The numbers on skin cancer are sobering — according to the Skin Cancer Foundation, over 3.5 million skin cancers are diagnosed in the United States every year. It’s the most common form of cancer in the United States, and the number of women under 40 who are diagnosed has more than doubled in the last 30 years. Melanoma (the most deadly form of skin cancer) is one of the leading causes of cancer death in women 25 to 29 years old, says Doris Day, MD, a clinical assistant professor of dermatology at New York University Medical Center.

When skin cancer is caught early enough, however, there is a 98 percent — or greater — chance that it can be cured, says Dr. Day. “Not catching it can be deadly.” The annual skin check is thus an exam that can literally save your life.
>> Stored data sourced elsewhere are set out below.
(** X5, on the small session: [s1] is closed, then a click is notified. *)
Lemma events_after_close_reach_the_trace_witness :
  trace (recorder (exec close s1))
  = [ [(lit "url", VStr (lit "a")); (lit "recorded_events", VList [])] ]
  /\ trace (recorder (exec (on_click e0) (exec close s1)))
     = [ [(lit "url", VStr (lit "a"));
          (lit "recorded_events",
           VList [VDict [(lit "event_type", VStr (lit "click"));
                         (lit "location",
                          VDict [(lit "x", VFloat 60); (lit "y", VFloat 40)])]])] ].
Proof.
  assert (Hinv : open_page_apart (recorder s1)).
  { split; [split; [constructor|vm_compute; lia]|]. apply not_elem_of_nil. }
  assert (Hloc : outcome (_get_event_location e0) s1
                 = Ok [(lit "x", VFloat 60); (lit "y", VFloat 40)])
    by (vm_compute; reflexivity).
  destruct (events_after_close_reach_the_trace e0 click_event s1 _ [] Hinv eq_refl Hloc)
    as (H1 & H2 & _).
  split; [rewrite H1; reflexivity|].
  unfold on_click. fold click_event. rewrite H2. reflexivity.
Defined.

(** X6, on the small session: [s1] closed twice, and closed and navigated. *)
Lemma close_twice_repeats_the_page_witness :
  let page := [(lit "url", VStr (lit "a")); (lit "recorded_events", VList [])] in
  trace (recorder (exec (close ;;; close) s1)) = [page; page]
  /\ trace (recorder (exec (close ;;; on_navigate_to_url (lit "b")) s1)) = [page; page].
Proof.
  destruct (close_twice_repeats_the_page s1 (lit "b")) as [H1 H2].
  split; [rewrite H1; reflexivity|].
  rewrite H2; [reflexivity| |reflexivity].
  split; [constructor|vm_compute; lia].
Defined.

(** X8, on the small session: a lookup through an element proxy. *)
Lemma lookups_record_nothing_witness :
  recorder (exec (Element.find_element (proxy 1) Driver.By_ID (VStr (lit "q"))) s1)
  = recorder s1.
Proof.
  apply (proj1 (proj2 (proj2 (lookups_record_nothing the_driver (proxy 1) Driver.By_ID
                                (VStr (lit "q")) s1)))).
  reflexivity.
Defined.


(** X11, on the session with stale elements: a click notified for the stale
    element [5], and one for element [4], whose size has no width. *)
Lemma event_location_errors_witness :
  @on_click host Flaky.selenium Flaky.e5 s1
  = (s1, Raise (WebDriverException "stale element reference"))
  /\ @on_click host Flaky.selenium Flaky.e4 s1 = (s1, Raise (KeyError (lit "width"))).
Proof.
  split.
  - apply (proj1 (@event_location_errors host Flaky.selenium Flaky.e5 click_event s1)).
    reflexivity.
  - apply (proj1 (proj2 (proj2 (proj2
             (@event_location_errors host Flaky.selenium Flaky.e4 click_event s1))))
             [(lit "x", VInt 10); (lit "y", VInt 20)] [(lit "height", VInt 40)]
             (VInt 10)); reflexivity.
Defined.

(** X12, on the small session: the location of element [0] in [s1]. *)
Lemma event_location_is_two_floats_witness :
  outcome (_get_event_location e0) s1
  = Ok [(lit "x", VFloat 60); (lit "y", VFloat 40)]
  /\ exists fx fy,
       [(lit "x", VFloat 60); (lit "y", VFloat 40)]
       = [(lit "x", VFloat fx); (lit "y", VFloat fy)].
Proof.
  assert (Hloc : outcome (_get_event_location e0) s1
                 = Ok [(lit "x", VFloat 60); (lit "y", VFloat 40)])
    by (vm_compute; reflexivity).
  split; [exact Hloc|].
  destruct (event_location_is_two_floats e0 s1 _ Hloc) as (fx & fy & Heq & _).
  eauto.
Defined.




(** X18, on the two proxies: [text] read and set on the element proxy, which
    has an attribute [text] of its own. *)
Lemma element_properties_read_through_witness :
  let h' := exec (Props.Element.set_properties 0) PropToy.h0 in
  Props.getattr PropToy.builtin 1 h' 0 "text" = Ok (Props.Plain (VStr (lit "hello")))
  /\ Props.setattr PropToy.builtin 0 0 "text" (Props.Plain VNone) h'
     = (h', Raise (AttributeError "text")).
Proof.
  intros h'.
  destruct (element_properties_read_through PropToy.builtin 0 1 PropToy.h0 "text" 0
              (Props.Plain VNone))
    as (_ & Hget & Hset & _).
  - unfold Props.Element._READONLY_PROPERTIES. repeat constructor.
  - vm_compute. reflexivity.
  - vm_compute. reflexivity.
  - fold h' in Hget, Hset. split; [|exact Hset].
    rewrite Hget. vm_compute. reflexivity.
Defined.
Lemma depth_child (ds d : dataset) : child ds d -> (depth d < depth ds)%nat.
Proof.
  intros (de & items & Hde & Hv & Hd).
  destruct ds as [l]; simpl in *.
  assert (depth_element de <= list_max (map depth_element l))%nat as H1
    by (apply list_max_In, in_map; exact Hde).
  destruct de as [t vr v]; simpl in *; subst v; simpl in H1.
  assert (S (depth d) <= list_max (map (fun d => S (depth d)) items))%nat as H2
    by (apply list_max_In; apply (in_map (fun d => S (depth d))); exact Hd).
  lia.
Qed.

Lemma getitem_In (ds : dataset) (t : Tag) (de : data_element) :
  getitem ds t = Ok de -> In de (elems ds) /\ tag de = t.
Proof.
  unfold getitem. destruct (find _ _) eqn:F; [|discriminate].
  intros H; inversion H; subst. apply find_some in F.
  rewrite tag_eqb_eq in F. exact F.
Qed.

Lemma iter_datasets_items (v : pyvalue) (items : list dataset) :
  iter_datasets v = Ok items -> v = PSeq items \/ items = [].
Proof.
  destruct v as [| | |s|l|l'|s]; simpl; try discriminate.
  - destruct (String.eqb s ""); [|discriminate]. intros H; inversion H; auto.
  - destruct l; [|discriminate]. intros H; inversion H; auto.
  - intros H; inversion H; auto.
  - destruct (String.eqb s ""); [|discriminate]. intros H; inversion H; auto.
Qed.

Section WalkExt.

Variables rec1 rec2 : dataset -> outcome pyvalue.
Variable callback : data_element -> Tag -> pyvalue.
Variable _tag : Tag.
Variable stack_values : bool.

Lemma walk_sequence_ext (sequence : list dataset) (out_list : list pyvalue) :
  (forall d, In d sequence -> rec1 d = rec2 d) ->
  walk_sequence rec1 stack_values sequence out_list
  = walk_sequence rec2 stack_values sequence out_list.
Proof.
  revert out_list. induction sequence as [|d more IH]; intros out_list H; simpl.
  - reflexivity.
  - rewrite (H d (or_introl eq_refl)).
    destruct (rec2 d) as [out|e]; simpl; [|reflexivity].
    destruct (truthy out); [destruct stack_values|].
    + destruct (extend out_list out) as [l|e]; simpl; [|reflexivity].
      apply IH; intros; apply H; right; assumption.
    + reflexivity.
    + apply IH; intros; apply H; right; assumption.
Qed.

Lemma walk_element_ext (ds : dataset) (t : Tag) (out_list : list pyvalue) :
  (forall d, child ds d -> rec1 d = rec2 d) ->
  walk_element rec1 callback _tag stack_values ds t out_list
  = walk_element rec2 callback _tag stack_values ds t out_list.
Proof.
  intros H. unfold walk_element.
  destruct (getitem ds t) as [de|e] eqn:G; simpl; [|reflexivity].
  destruct (truthy (callback de _tag)); [reflexivity|].
  destruct (contains_tag ds t && String.eqb (VR de) "SQ")%bool; [|reflexivity].
  destruct (iter_datasets (value de)) as [items|e] eqn:I; simpl; [|reflexivity].
  apply walk_sequence_ext. intros d Hd. apply H.
  apply getitem_In in G. apply iter_datasets_items in I.
  destruct I as [I|I]; [|subst; contradiction].
  exists de, items; tauto.
Qed.
(** After [s.replace(p, rep)] no occurrence of [p] is left. *)
Lemma replace_from_clean p rep k s : apart p rep → str_contains p (replace_from p rep k s) = false.
Proof.
  intros Hap. destruct rep as [|r rep]; [by destruct Hap|]. pose proof Hap as [Hr Hap']. simpl in Hr.
  assert (p ≠ "") as Hp by (intros ->; by destruct Hap' as [_ ?]).
  apply not_true_is_false. revert k. induction s as [|a s IH]; intros k; simpl.
  { by destruct p. }
  destruct k as [|k]; [|apply IH].
  destruct (starts_with p (String a s)) eqn:Hm.
  - intros H%(str_contains_skip p (String r rep)); [|done]. by apply (IH _ H).
  - simpl. rewrite orb_true_iff. intros [H|H]; [|by apply (IH _ H)].
    destruct p as [|b p]; [done|]. rewrite starts_with_cons in *.
    apply andb_true_iff in H as [Hb H]. rewrite Hb in Hm. simpl in Hm.
    change (chars (String b p)) with (b :: chars p) in Hr. apply not_elem_of_cons in Hr as [_ Hr].
    apply replace_from_prefix in H; [congruence|done].
Qed.

(** A text without the pattern is unchanged. *)
Lemma replace_from_absent p rep s :
  str_contains p s = false → replace_from p rep 0 s = s.
Proof.
  induction s as [|a s IH]; simpl; [done|].
  rewrite orb_false_iff. intros [-> H]. by rewrite IH.
Qed.

(** A text without white space is its own trimmed form. *)
Lemma starts_ws_app s t : starts_ws s = true → starts_ws (s +:+ t) = true.
Proof.
  destruct s as [|a [|b [|c s]]]; [done|..]; rewrite ?str_app_cons; simpl; rewrite ?orb_false_r, ?orb_true_iff.
  - tauto.
  - destruct t; tauto.
  - tauto.
Qed.
Lemma any_whitespace_app s t : any_whitespace s = true → any_whitespace (s +:+ t) = true.
Proof.
  induction s as [|a s IH]; [done|]. rewrite str_app_cons.
  intros [Hs|Hs]%(orb_true_iff (starts_ws (String a s))); apply (orb_true_iff (starts_ws (String a (s +:+ t))));
    [left; exact (starts_ws_app (String a s) t Hs)|right; auto].
Qed.
Lemma trim_start_plain s : starts_ws s = false → trim_start s = s.
Proof.
  destruct s as [|a [|b [|c s]]]; simpl; rewrite ?orb_false_r, ?orb_false_iff.
  - done.
  - by intros ->.
  - by intros [-> ->].
  - by intros (-> & -> & ->).
Qed.
Lemma trim_is_empty_plain a s : starts_ws (String a s) = false → trim_is_empty (String a s) = false.
Proof.
  destruct s as [|b [|c s]]; simpl; rewrite ?orb_false_r, ?orb_false_iff.
  - by intros ->.
  - by intros [-> ->].
  - by intros (-> & -> & ->).
Qed.
Lemma trim_plain s : any_whitespace s = false → trim s = s.
Proof.
  intros Hs. unfold trim. rewrite trim_start_plain.
  - induction s as [|a s IH]; [done|]. simpl in Hs. apply orb_false_iff in Hs as [Ha Hs].
    change (trim_end (String a s)) with (if trim_is_empty (String a s) then "" else String a (trim_end s)).
    rewrite trim_is_empty_plain by done. by rewrite IH.
  - destruct s; [done|]. simpl in Hs. by apply orb_false_iff in Hs as [? _].
Qed.
(* ===== verification/Ids.v ===== *)
(** Typed identifiers (ids.rs): eleven newtypes over [Uuid], each with its own
    textual prefix.  [Id k] is the newtype of kind [k]; every type has its
    [Display] and [FromStr] functions, and [IdText] is the interface through
    which the components use them. *)

From stdpp Require Import base option strings pretty countable.
From S2P Require Import Prelude External.

(** The kinds of identifier; the types do not mix. *)
Inductive IdKind :=
| KApplication
| KAgentSession
| KEnvironment
| KWorkspace
| KPreview
| KFeedback
| KBinding
| KResource
| KJob
| KDeployment
| KDomain.

(** A newtype [struct <Kind>Id(Uuid)]; [mkId] is the constructor the [new]
    functions apply to a fresh random [Uuid]. *)
Record Id (k : IdKind) := mkId { id_uuid : Uuid }.
Arguments mkId {k} _.
Arguments id_uuid {k} _.

#[global] Instance Id_eq_dec k : EqDecision (Id k).
Proof. solve_decision. Defined.

#[global] Instance Id_countable k : Countable (Id k).
Proof. apply (inj_countable' id_uuid mkId). by intros []. Defined.
#[global] Instance id_uuid_inj k : Inj (=) (=) (@id_uuid k).
Proof. intros [u] [v] E. simpl in E. by rewrite E. Qed.

Definition ApplicationId : Type := Id KApplication.
Definition AgentSessionId : Type := Id KAgentSession.
Definition EnvironmentId : Type := Id KEnvironment.
Definition WorkspaceId : Type := Id KWorkspace.
Definition PreviewId : Type := Id KPreview.
Definition FeedbackId : Type := Id KFeedback.
Definition BindingId : Type := Id KBinding.
Definition ResourceId : Type := Id KResource.
Definition JobId : Type := Id KJob.
Definition DeploymentId : Type := Id KDeployment.
Definition DomainId : Type := Id KDomain.

Section Text.
Context `{UuidLib}.

(** [write!(f, "<prefix>{}", self.0.simple())]. *)
Definition fmt_with (prefix : string) {k} (i : Id k) : string :=
  prefix +:+ uuid_simple (id_uuid i).

(** [s.strip_prefix(prefix)] then [Uuid::parse_str], with one message. *)
Definition from_str_with (prefix what : string) {k} (s : string) : result string (Id k) :=
  match strip_prefix prefix s with
  | None => Err ("invalid " +:+ what +:+ ": " +:+ s)
  | Some hex =>
      match uuid_parse_str hex with
      | Some u => Ok (mkId u)
      | None => Err ("invalid " +:+ what +:+ ": " +:+ s)
      end
  end.

Definition ApplicationId_fmt (i : ApplicationId) : string := fmt_with "app_" i.
Definition ApplicationId_from_str (s : string) : result string ApplicationId :=
  from_str_with "app_" "application id" s.
Definition AgentSessionId_fmt (i : AgentSessionId) : string := fmt_with "agt_" i.
Definition AgentSessionId_from_str (s : string) : result string AgentSessionId :=
  from_str_with "agt_" "agent session id" s.
Definition EnvironmentId_fmt (i : EnvironmentId) : string := fmt_with "env_" i.
Definition EnvironmentId_from_str (s : string) : result string EnvironmentId :=
  from_str_with "env_" "environment id" s.
Definition WorkspaceId_fmt (i : WorkspaceId) : string := fmt_with "ws_" i.
Definition WorkspaceId_from_str (s : string) : result string WorkspaceId :=
  from_str_with "ws_" "workspace id" s.
Definition PreviewId_fmt (i : PreviewId) : string := fmt_with "prv_" i.
Definition PreviewId_from_str (s : string) : result string PreviewId :=
  from_str_with "prv_" "preview id" s.
Definition FeedbackId_fmt (i : FeedbackId) : string := fmt_with "fb_" i.
Definition FeedbackId_from_str (s : string) : result string FeedbackId :=
  from_str_with "fb_" "feedback id" s.
Definition BindingId_fmt (i : BindingId) : string := fmt_with "bnd_" i.
Definition BindingId_from_str (s : string) : result string BindingId :=
  from_str_with "bnd_" "binding id" s.
Definition ResourceId_fmt (i : ResourceId) : string := fmt_with "res_" i.
Definition ResourceId_from_str (s : string) : result string ResourceId :=
  from_str_with "res_" "resource id" s.
Definition JobId_fmt (i : JobId) : string := fmt_with "job_" i.
Definition JobId_from_str (s : string) : result string JobId :=
  from_str_with "job_" "job id" s.
Definition DeploymentId_fmt (i : DeploymentId) : string := fmt_with "dep_" i.
Definition DeploymentId_from_str (s : string) : result string DeploymentId :=
  from_str_with "dep_" "deployment id" s.
Definition DomainId_fmt (i : DomainId) : string := fmt_with "dom_" i.
Definition DomainId_from_str (s : string) : result string DomainId :=
  from_str_with "dom_" "domain id" s.

(** The [Display] and [FromStr] functions of every kind. *)
Definition id_prefix (k : IdKind) : string :=
  match k with
  | KApplication => "app_"
  | KAgentSession => "agt_"
  | KEnvironment => "env_"
  | KWorkspace => "ws_"
  | KPreview => "prv_"
  | KFeedback => "fb_"
  | KBinding => "bnd_"
  | KResource => "res_"
  | KJob => "job_"
  | KDeployment => "dep_"
  | KDomain => "dom_"
  end.
Definition id_fmt {k} : Id k → string :=
  match k with
  | KApplication => ApplicationId_fmt
  | KAgentSession => AgentSessionId_fmt
  | KEnvironment => EnvironmentId_fmt
  | KWorkspace => WorkspaceId_fmt
  | KPreview => PreviewId_fmt
  | KFeedback => FeedbackId_fmt
  | KBinding => BindingId_fmt
  | KResource => ResourceId_fmt
  | KJob => JobId_fmt
  | KDeployment => DeploymentId_fmt
  | KDomain => DomainId_fmt
  end.
Definition id_from_str {k} : string → result string (Id k) :=
  match k with
  | KApplication => ApplicationId_from_str
  | KAgentSession => AgentSessionId_from_str
  | KEnvironment => EnvironmentId_from_str
  | KWorkspace => WorkspaceId_from_str
  | KPreview => PreviewId_from_str
  | KFeedback => FeedbackId_from_str
  | KBinding => BindingId_from_str
  | KResource => ResourceId_from_str
  | KJob => JobId_from_str
  | KDeployment => DeploymentId_from_str
  | KDomain => DomainId_from_str
  end.

Lemma id_fmt_prefix k (i : Id k) : id_fmt i = id_prefix k +:+ uuid_simple (id_uuid i).
Proof. by destruct k. Qed.
Lemma id_from_str_spec k s :
  ∃ what, @id_from_str k s = from_str_with (id_prefix k) what s.
Proof. destruct k; eexists; reflexivity. Qed.
Lemma id_prefix_cross k k' t : k ≠ k' → strip_prefix (id_prefix k) (id_prefix k' +:+ t) = None.
Proof. by destruct k, k'. Qed.
End Text.

#[global] Arguments id_fmt : simpl never.
#[global] Arguments id_from_str : simpl never.

Section TextFacts.
Context `{UuidLaws}.

#[global] Instance id_fmt_inj k : Inj (=) (=) (@id_fmt _ k).
Proof.
  intros i j. rewrite !id_fmt_prefix. intros E%(inj (String.app _)).
  by apply (inj uuid_simple), (inj id_uuid) in E.
Qed.

(** Printing an identifier and parsing the text gives the identifier
    back, for each of the eleven kinds. *)
Theorem id_round_trip k (i : Id k) : id_from_str (id_fmt i) = Ok i.
Proof.
  destruct (id_from_str_spec k (id_fmt i)) as [what ->]. unfold from_str_with.
  rewrite id_fmt_prefix, strip_prefix_app, uuid_parse_simple. by destruct i.
Qed.

(** The text of an identifier of one kind is rejected by the parser
    of every other kind. *)
Theorem id_kinds_do_not_mix k k' (i : Id k) :
  k' ≠ k → ∃ msg, @id_from_str _ k' (id_fmt i) = Err msg.
Proof.
  intros Hne. destruct (id_from_str_spec k' (id_fmt i)) as [what ->].
  unfold from_str_with. rewrite id_fmt_prefix, id_prefix_cross by done. eauto.
Qed.
End TextFacts.

(** The two theorems at a concrete identifier. *)
Section Examples.
Import RefInstances.
Lemma id_round_trip_witness :
  UuidLaws ∧
  @id_from_str _ KJob (id_fmt (mkId (uuid 48879) : JobId)) = Ok (mkId (uuid 48879)).
Proof. split; [apply ref_uuid_laws|]. apply (id_round_trip KJob (mkId (uuid 48879))). Defined.
Lemma id_kinds_do_not_mix_witness :
  KResource ≠ KJob ∧
  ∃ msg, @id_from_str _ KResource (id_fmt (mkId (uuid 7) : JobId)) = Err msg.
Proof.
  split; [done|]. apply (id_kinds_do_not_mix KJob KResource (mkId (uuid 7))). done.
Defined.
End Examples.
When the skin is being checked, says there are some “hidden” areas that need particular attention from the trained eye of a dermatologist:

Between the toes

The scalp

Inside the ears

Behind the ears

The fingernails

Between the butt cheeks

The backs of the legs

Beneath the underwear

Beneath the pubic hair

People of color have more melanin in their skin, which functions as innate protection, Day says, but melanoma occurs in all skin types and every ethnicity. “I’ve seen it on the backs of the legs of women of color who’ve never had so much as a sunburn,” she says. Patients with darker skin, Day says, should be examined with particular attention to the following areas:

Palms of the hands

Soles of the feet



Regular self-checks of moles, birthmarks, freckles, and/or brown spots are also recommended, in addition to the yearly doctor’s exam. People with numerous moles and freckles have a greater risk of melanoma, says Day, but not every mole or freckle has the potential to become a skin cancer. “This is another reason why it’s important to get checked. Your doctor can tell you the difference between moles. Sometimes a mole can be dysplastic, meaning that it’s not a typical benign mole, but it’s also not melanoma.”

For self-checks of spots, moles, birthmarks, and freckles, Day suggests following the ABCDE rules:

A — Asymmetry: Does one side of the mole match the other, or does the mole have an irregular, or asymmetrical, shape?

B — Border: Does the spot have a smooth edge or a ragged one? An irregular border can be a red flag.

C — Color variation: Is the color the same all over the mole, or are there patches of red, blue, or white?

D — Diameter: Be on the lookout for any spot larger across than the eraser head of a pencil.

E — Evolving: Does the spot/mole/birthmark always look the same, or has it changed in some way recently?

“Another thing to watch for is any spot that grows, gets darker, or starts itching or bleeding,” says Dr. Jessica Wu, assistant clinical professor of dermatology at USC Medical School and the author of Feed Your Face. “Dermatologists are trained to look for skin cancers, but we also often find other skin conditions during a yearly skin exam,” she says, “including fungal and bacterial skin infections, and benign growths like cysts and skin tags.”